Eight thirty at this time of year brings in the blue light of evening and all the birds quiet their songs and go to bed. The heat of my fire seeps into knots held deep within the wood and a sharp crackle rings out into the night air. It is just me, for I have found no need for companionship here where the mountains meet the sea.



Today, I sat high on a bluff and gazed into the churning of the azure blue water beyond the Pacific Coast Highway. There was a steady interplay of clouds and sun, and each new shift in light revealed a new side of Big Sur. A redwood creek soaking in staggered light; southern sea otters floating in lofty swells, anchored to mats of giant kelp; verdant hills of chaparral and wildflowers bathed in drifting fog.



Big Sur. This is where Henry Miller derived the inspiration to slice through conventional 20th century America and forever redefine literature. This is what drove him to first utter the word "Amen." Its divinity stems from an unseen touch of God - the touch that cloaked these ridges, valleys and cliffs in austere beauty - a beauty that strums the chord of life in every beholder.



Every moment that passes I have to remind myself that I am in Big Sur.

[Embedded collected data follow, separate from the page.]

Lemma grows_trans st1 st2 st3 : grows st1 st2 -> grows st2 st3 -> grows st1 st3.
Proof.
  intros [_ Hb Hba Ht Hu] [Hi Hb' Hba' Ht' Hu']. split; try congruence; auto.
  intros idx Hidx Hus. apply Hu'; [unfold is_page in *; congruence || by rewrite Ht|auto].
Qed.

Lemma grows_refl st : pmm_inv st -> grows st st.
Proof. by split. Qed.

(** What the steps of a mapping keep: the address space stays well formed, every
    address translates as before, and the tables that were reachable still are. *)
Record keeps (st st' : phys) (root : Z) : Prop := {
  kp_inv : as_inv st' root;
  kp_grows : grows st st';
  kp_translate : forall virt, translate (ram st') root virt = translate (ram st) root virt;
  kp_walk : forall path t, (length path <= 3)%nat -> Forall is_idx path ->
    walk_table (ram st) root path = Some t -> walk_table (ram st') root path = Some t;
  kp_data : data_kept st st' root }.

Lemma keeps_refl st root : as_inv st root -> keeps st st root.
Proof. intros H. split; auto; [apply grows_refl, H|apply data_kept_refl]. Qed.

Lemma keeps_trans st1 st2 st3 root : keeps st1 st2 root -> keeps st2 st3 root -> keeps st1 st3 root.
Proof.
  intros [_ Hg Ht Hw Hd] [Hi Hg' Ht' Hw' Hd']. split; auto; [by eapply grows_trans| |by eapply data_kept_trans].
  intros virt. by rewrite Ht', Ht.
Qed.
(** The bytes that filling a page does not touch. *)
Lemma window_out m p virt x :
  0 <= virt -> virt + 4096 <= 2 ^ 48 -> 0 <= p -> p + 4096 <= 2 ^ 64 -> ~ p <= x < p + 4096 ->
  rd8 (filled m p virt) x = rd8 m x.
Proof.
  intros Hv Hv48 Hp Hp64 Hx. destruct Hok as [_ (_ & Hfs & _) [Ha Ha48]]. unfold filled, page_window.
  rewrite (u64_small (vaddr + ph_filesz ph)), (u64_small (virt + 4096)) by lia. set (s := if virt <? vaddr then vaddr else virt).
  set (e := if vaddr + ph_filesz ph <? virt + 4096 then vaddr + ph_filesz ph else virt + 4096).
  assert (Hs : s = Z.max virt vaddr) by (subst s; destruct (Z.ltb_spec virt vaddr); lia).
  assert (He : e = Z.min (vaddr + ph_filesz ph) (virt + 4096)) by (subst e; destruct (Z.ltb_spec (vaddr + ph_filesz ph) (virt + 4096)); lia).
  clearbody s e. destruct (Z.ltb_spec s e) as [Hse|Hse]; [rewrite (u64_small (p + (s - virt))), rd8_memcpy_out by lia|];
    by rewrite rd8_memset_out by (change (Z.of_nat page_size) with 4096; lia).
Qed.

Lemma user_rw_flags : 0 <= user_rw < 4096 /\ present user_rw = true /\ huge user_rw = false.
Proof. by vm_compute. Qed.
(* ===== verification/Sched.v ===== *)
(** * The scheduler: kernel/core/sched.c

    The process table is a list of [MAX_PROCESSES] records; a [process_t*] is an
    index of the table, the [next] fields of the records link the ready and the
    sleep queue as in the code.  Operations that follow the links return an
    [option]: [None] is a walk that does not end or a null pointer that is
    followed.  Theorems show that neither happens in well-formed states.

    The context switch changes registers of the processor; the ones the code names
    (the FPU state, cr3, the stack of the TSS) are fields of the state. *)

From Stdlib Require Import Sorted.
From S2P Require Import Prelude Mem Pmm Paging KMalloc Elf.

(** ** Data (sched.h) *)

Inductive pstate :=
  | PROC_UNUSED | PROC_READY | PROC_RUNNING | PROC_SLEEPING | PROC_BLOCKED | PROC_ZOMBIE.

#[export] Instance pstate_eq_dec : EqDecision pstate.
Proof. solve_decision. Defined.

Definition is_state (a b : pstate) : bool := bool_decide (a = b).

Lemma is_state_spec a b : reflect (a = b) (is_state a b).
Proof. apply bool_decide_reflect. Qed.

Record fd_entry := FdEntry { fd_used : Z; fd_type : Z; fd_data : Z; fd_pos : Z; fd_flags : Z }.

Definition fd_zero : fd_entry := FdEntry 0 0 0 0 0.
(* ===== verification/Unix.v ===== *)
(** * Local sockets: kernel/core/unix.c

    The table of sockets, the descriptors of the current process and the scheduler
    the calls block in.  A [unix_socket_t*] is an index of the table; the pointers
    that are stored in descriptors and used as channels of the scheduler are the
    addresses [sock_ptr].  A call that blocks hands over to [run], the rest of the
    system until the caller is scheduled again; the loops around it take fuel. *)

From S2P Require Import Prelude Mem KMalloc Sched.

(** ** Data (unix.h) *)

Definition UNIX_MAX_PATH : nat := 108.
Definition UNIX_BUF_SIZE : Z := 4096.
Definition MAX_UNIX_SOCKETS : nat := 64.
Definition FD_TYPE_UNIX : Z := 3.
#[global] Arguments MAX_UNIX_SOCKETS : simpl never.
#[global] Arguments UNIX_MAX_PATH : simpl never.

(** [path] is the characters before the terminator. *)
Record unix_socket := UnixSocket {
  id : Z;
  path : list Z;
  listening : bool;
  connected : bool;
  closed : bool;
  peer : option nat;
  write_buf : list Z;
  write_pos : Z;
  write_len : Z;
  backlog : list (option nat);
  backlog_count : Z;
  backlog_head : Z;
  backlog_tail : Z }.

Definition set_id (v : Z) (r : unix_socket) : unix_socket :=
    UnixSocket v (path r) (listening r) (connected r) (closed r) (peer r) (write_buf r)
    (write_pos r) (write_len r) (backlog r) (backlog_count r) (backlog_head r) (backlog_tail r).
Definition set_path (v : list Z) (r : unix_socket) : unix_socket :=
    UnixSocket (id r) v (listening r) (connected r) (closed r) (peer r) (write_buf r) (write_pos
    r) (write_len r) (backlog r) (backlog_count r) (backlog_head r) (backlog_tail r).
Definition set_listening (v : bool) (r : unix_socket) : unix_socket :=
    UnixSocket (id r) (path r) v (connected r) (closed r) (peer r) (write_buf r) (write_pos r)
    (write_len r) (backlog r) (backlog_count r) (backlog_head r) (backlog_tail r).
Definition set_connected (v : bool) (r : unix_socket) : unix_socket :=
    UnixSocket (id r) (path r) (listening r) v (closed r) (peer r) (write_buf r) (write_pos r)
    (write_len r) (backlog r) (backlog_count r) (backlog_head r) (backlog_tail r).
Definition set_closed (v : bool) (r : unix_socket) : unix_socket :=
    UnixSocket (id r) (path r) (listening r) (connected r) v (peer r) (write_buf r) (write_pos
    r) (write_len r) (backlog r) (backlog_count r) (backlog_head r) (backlog_tail r).
Definition set_peer (v : option nat) (r : unix_socket) : unix_socket :=
    UnixSocket (id r) (path r) (listening r) (connected r) (closed r) v (write_buf r) (write_pos
    r) (write_len r) (backlog r) (backlog_count r) (backlog_head r) (backlog_tail r).
Definition set_write_buf (v : list Z) (r : unix_socket) : unix_socket :=
    UnixSocket (id r) (path r) (listening r) (connected r) (closed r) (peer r) v (write_pos r)
    (write_len r) (backlog r) (backlog_count r) (backlog_head r) (backlog_tail r).
Definition set_write_pos (v : Z) (r : unix_socket) : unix_socket :=
    UnixSocket (id r) (path r) (listening r) (connected r) (closed r) (peer r) (write_buf r) v
    (write_len r) (backlog r) (backlog_count r) (backlog_head r) (backlog_tail r).
Definition set_write_len (v : Z) (r : unix_socket) : unix_socket :=
    UnixSocket (id r) (path r) (listening r) (connected r) (closed r) (peer r) (write_buf r)
    (write_pos r) v (backlog r) (backlog_count r) (backlog_head r) (backlog_tail r).
Definition set_backlog (v : list (option nat)) (r : unix_socket) : unix_socket :=
    UnixSocket (id r) (path r) (listening r) (connected r) (closed r) (peer r) (write_buf r)
    (write_pos r) (write_len r) v (backlog_count r) (backlog_head r) (backlog_tail r).
Definition set_backlog_count (v : Z) (r : unix_socket) : unix_socket :=
    UnixSocket (id r) (path r) (listening r) (connected r) (closed r) (peer r) (write_buf r)
    (write_pos r) (write_len r) (backlog r) v (backlog_head r) (backlog_tail r).
Definition set_backlog_head (v : Z) (r : unix_socket) : unix_socket :=
    UnixSocket (id r) (path r) (listening r) (connected r) (closed r) (peer r) (write_buf r)
    (write_pos r) (write_len r) (backlog r) (backlog_count r) v (backlog_tail r).
Definition set_backlog_tail (v : Z) (r : unix_socket) : unix_socket :=
    UnixSocket (id r) (path r) (listening r) (connected r) (closed r) (peer r) (write_buf r)
    (write_pos r) (write_len r) (backlog r) (backlog_count r) (backlog_head r) v.

Definition zero_socket : unix_socket :=
  UnixSocket 0 [] false false false None (replicate 4096 0) 0 0 (replicate 16 None) 0 0 0.

Record ustate := UState { sockets : list unix_socket; next_socket_id : Z; us : sched }.

Definition set_us (s : sched) (st : ustate) : ustate := UState (sockets st) (next_socket_id st) s.
Definition sock (st : ustate) (i : nat) : unix_socket := nth i (sockets st) zero_socket.
Definition upd (i : nat) (f : unix_socket -> unix_socket) (st : ustate) : ustate :=
  UState (alter f i (sockets st)) (next_socket_id st) (us st).

Definition unix_init (st : ustate) : ustate :=
  UState (replicate MAX_UNIX_SOCKETS zero_socket) (next_socket_id st) (us st).

Definition list_eqb (l1 l2 : list Z) : bool := bool_decide (l1 = l2).

Definition bound_to (p : list Z) (s : unix_socket) : bool :=
  negb (id s =? 0) && negb (closed s) && negb (list_eqb (path s) []) && list_eqb (path s) p.

Definition find_socket_by_path (p : list Z) (st : ustate) : option nat :=
  find (fun i => bound_to p (sock st i)) (seq 0 MAX_UNIX_SOCKETS).

Definition alloc_socket (st : ustate) : option nat * ustate :=
  match find (fun i => id (sock st i) =? 0) (seq 0 MAX_UNIX_SOCKETS) with
  | None => (None, st)
  | Some i =>
      (Some i, UState (alter (fun _ => set_id (next_socket_id st) zero_socket) i (sockets st))
                      (i32 (next_socket_id st + 1)) (us st))
  end.

(** ** Descriptors *)

Section unix.
(** The address of the table, the frame pushed at a switch, and the rest of the
    system between a block and the return to the caller. *)
Variables (sockets_addr frame : Z) (run : ustate -> option ustate).

Definition sizeof_socket : Z := 4384.
Definition sock_ptr (i : nat) : Z := sockets_addr + sizeof_socket * Z.of_nat i.
Definition sock_of_ptr (p : Z) : nat := Z.to_nat ((p - sockets_addr) / sizeof_socket).

(** The descriptor [fd] of process [c]. *)
Definition fd_of (c : nat) (fd : Z) (st : ustate) : option fd_entry :=
  if (fd <? 0) || (32 <=? fd) then None else fds (proc (us st) c) !! Z.to_nat fd.

(** The checks at the start of the calls: the current process and its socket. *)
Definition fd_socket (fd : Z) (st : ustate) : option (nat * nat) :=
  c ← current (us st);
  e ← fd_of c fd st;
  if (fd_used e =? 0) || negb (fd_type e =? FD_TYPE_UNIX) || (fd_data e =? 0) then None
  else Some (c, sock_of_ptr (fd_data e)).

(** The first free descriptor. *)
Definition free_fd (c : nat) (st : ustate) : option nat :=
  find (fun i => fd_used (nth i (fds (proc (us st) c)) fd_zero) =? 0) (seq 0 32).

Definition set_fd (c i : nat) (f : fd_entry -> fd_entry) (st : ustate) : ustate :=
  set_us (modify c (fun p => set_fds (alter f i (fds p)) p) (us st)) st.

Definition open_fd (i : nat) (e : fd_entry) : fd_entry :=
  FdEntry 1 FD_TYPE_UNIX (sock_ptr i) (fd_pos e) (fd_flags e).

Definition unix_socket_create (st : ustate) : Z * ustate :=
  let '(sk, st) := alloc_socket st in
  match sk with
  | None => (-1, st)
  | Some s =>
      match current (us st) with
      | None => (-1, st)
      | Some c =>
          match free_fd c st with
          | None => (-1, st)
          | Some i => (Z.of_nat i, set_fd c i (open_fd s) st)
          end
      end
  end.
(** [enlarge] fails and changes nothing, or leaves room for [end_] bytes and keeps the contents. *)
Lemma enlarge_spec a n end_ s L :
  node s a = Some n -> file_ok n -> live (vheap s) L -> (n_data n <> 0 -> n_data n ∈ L) ->
  0 < end_ <= 2 ^ 61 ->
  (enlarge a end_ s = Some (false, s) /\ exists cap, end_ <= cap /\ kmalloc cap (vheap s) = Some (0, vheap s)) \/
  exists n' h' L', enlarge a end_ s = Some (true, put a n' (set_vheap h' s)) /\ file_ok n' /\
    end_ <= n_cap n' /\ contents n' = contents n /\ n_size n' = n_size n /\
    shape n' = shape n /\ n_mode n' = n_mode n /\ n_refcount n' = n_refcount n /\
    n_data n' <> 0 /\ live h' L' /\ L ∖ {[n_data n]} ⊆ L' /\ n_data n' ∈ L'.
Proof.
  intros Hn Hok Hl Hd He. pose proof Hok as [Ht Hs Hc Hm Hd0]. unfold enlarge. rewrite Hn. cbn [mbind option_bind].
  destruct (Z.leb_spec end_ (n_cap n)) as [Hle|Hlt].
  { right. exists n, (vheap s), L. assert (n_data n <> 0) by (intros H0; specialize (Hd0 H0); lia).
    split_and!; auto; [|set_solver]. by rewrite put_vheap, put_id by done; destruct s. }
  destruct (grow_spec end_ 64 (if n_cap n =? 0 then 4096 else n_cap n)) as (cap & Hg & Hcap & _ & Hcap').
  { destruct (Z.eqb_spec (n_cap n) 0); lia. } { lia. }
  { destruct (Z.eqb_spec (n_cap n) 0); nia. }
  rewrite Hg. cbn [mbind option_bind].
  assert (cap <= 2 ^ 62) by (destruct (Z.eqb_spec (n_cap n) 0); lia).
  destruct (alloc_ok (vheap s) L cap Hl) as [Hk|(p & h1 & Hk & Hp & HpL & Hl1)]; [lia|lia| |];
    rewrite Hk; cbn [mbind option_bind].
  { left. rewrite Z.eqb_refl. split; [by destruct s|]. exists cap. split; [lia|done]. }
  rewrite (proj2 (Z.eqb_neq p 0)) by done. right.
  set (fresh := replicate (Z.to_nat cap) 0).
  set (bytes := if negb (n_data n =? 0) && (0 <? n_size n) then _ else fresh).
  assert (Hb : length bytes = Z.to_nat cap /\ take (Z.to_nat (n_size n)) bytes = contents n).
  { unfold bytes, contents, fresh. destruct (Z.ltb_spec 0 (n_size n)) as [H0|H0].
    - assert (n_data n <> 0) by (intros Hz; specialize (Hd0 Hz); lia).
      rewrite (proj2 (Z.eqb_neq (n_data n) 0)) by done. cbn [negb andb]. split.
      + rewrite overwrite_length; rewrite ?length_take, ?length_replicate; [done|lia].
      + unfold overwrite. change (take 0 (replicate (Z.to_nat cap) 0)) with (@nil Z). rewrite app_nil_l, take_app_le by (rewrite length_take; lia).
        rewrite take_take. f_equal. lia.
    - rewrite andb_false_r, length_replicate. replace (Z.to_nat (n_size n)) with 0%nat by lia. done. }
  destruct Hb as [Hb1 Hb2].
  destruct (swap_buffer h1 L (n_data n) p Hl1 HpL Hd) as (h2 & L' & Hf & Hl2 & Hsub & HpL').
  change (vheap (set_vheap h1 s)) with h1. rewrite Hf. cbn [mbind option_bind].
  eexists _, h2, L'. split; [reflexivity|]. unfold shape, contents. cbn. split_and!; auto; try lia.
  split; cbn; auto; lia.
Qed.

(** The bytes the second half of [ramfs_write] leaves. *)
Lemma write_bytes_spec bytes size off buf :
  (size <= length bytes)%nat -> (off + length buf <= length bytes)%nat ->
  let b1 := if (size <? off)%nat then overwrite size (replicate (off - size) 0) bytes else bytes in
  let b2 := overwrite off buf b1 in
  length b2 = length bytes /\
  take (size `max` (off + length buf)) b2 = spec_write (take size bytes) off buf.
Proof.
  intros Hs Ho b1 b2.
  assert (Hb1 : length b1 = length bytes).
  { unfold b1. destruct (Nat.ltb_spec size off); [|done]. apply overwrite_length. rewrite length_replicate. lia. }
  assert (Hb2 : length b2 = length bytes) by (unfold b2; rewrite overwrite_length; lia).
  split; [done|]. unfold b2, overwrite, spec_write.
  assert (Hlt : length (take size bytes) = size) by (rewrite length_take; lia). rewrite Hlt.
  assert (H1 : take off b1 = take off (take size bytes ++ replicate (off - size) 0)).
  { unfold b1. destruct (Nat.ltb_spec size off) as [Hlt'|Hge].
    - unfold overwrite. rewrite app_assoc, take_app_le; [done|]. rewrite length_app, Hlt, length_replicate. lia.
    - replace (off - size)%nat with 0%nat by lia. cbn [replicate]. rewrite app_nil_r, take_take. f_equal. lia. }
  rewrite <- H1, app_assoc, (app_assoc _ buf (drop _ (take size bytes))).
  assert (Hl : length (take off b1 ++ buf) = (off + length buf)%nat) by (rewrite length_app, length_take; lia).
  rewrite take_app, Hl, take_ge by lia. f_equal.
  unfold b1. destruct (Nat.ltb_spec size off) as [Hlt'|Hge].
  - replace (_ `max` _ - _)%nat with 0%nat by lia. cbn [take]. symmetry. apply nil_length_inv. rewrite length_drop. lia.
  - rewrite skipn_firstn_comm. f_equal. lia.
Qed.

I seek out each moment, each trail, each tide pool that this place can offer the wanderer in two days. Two days. Just two days! How can I ever run its course in two days? I suppose I can't. But what I can do is take this moment to realize I am in the heart of something magnificent. Something on the scale of profound art, where each run, patch, and sinew dances in its own peculiar way; where each object speaks the world of what surrounds it.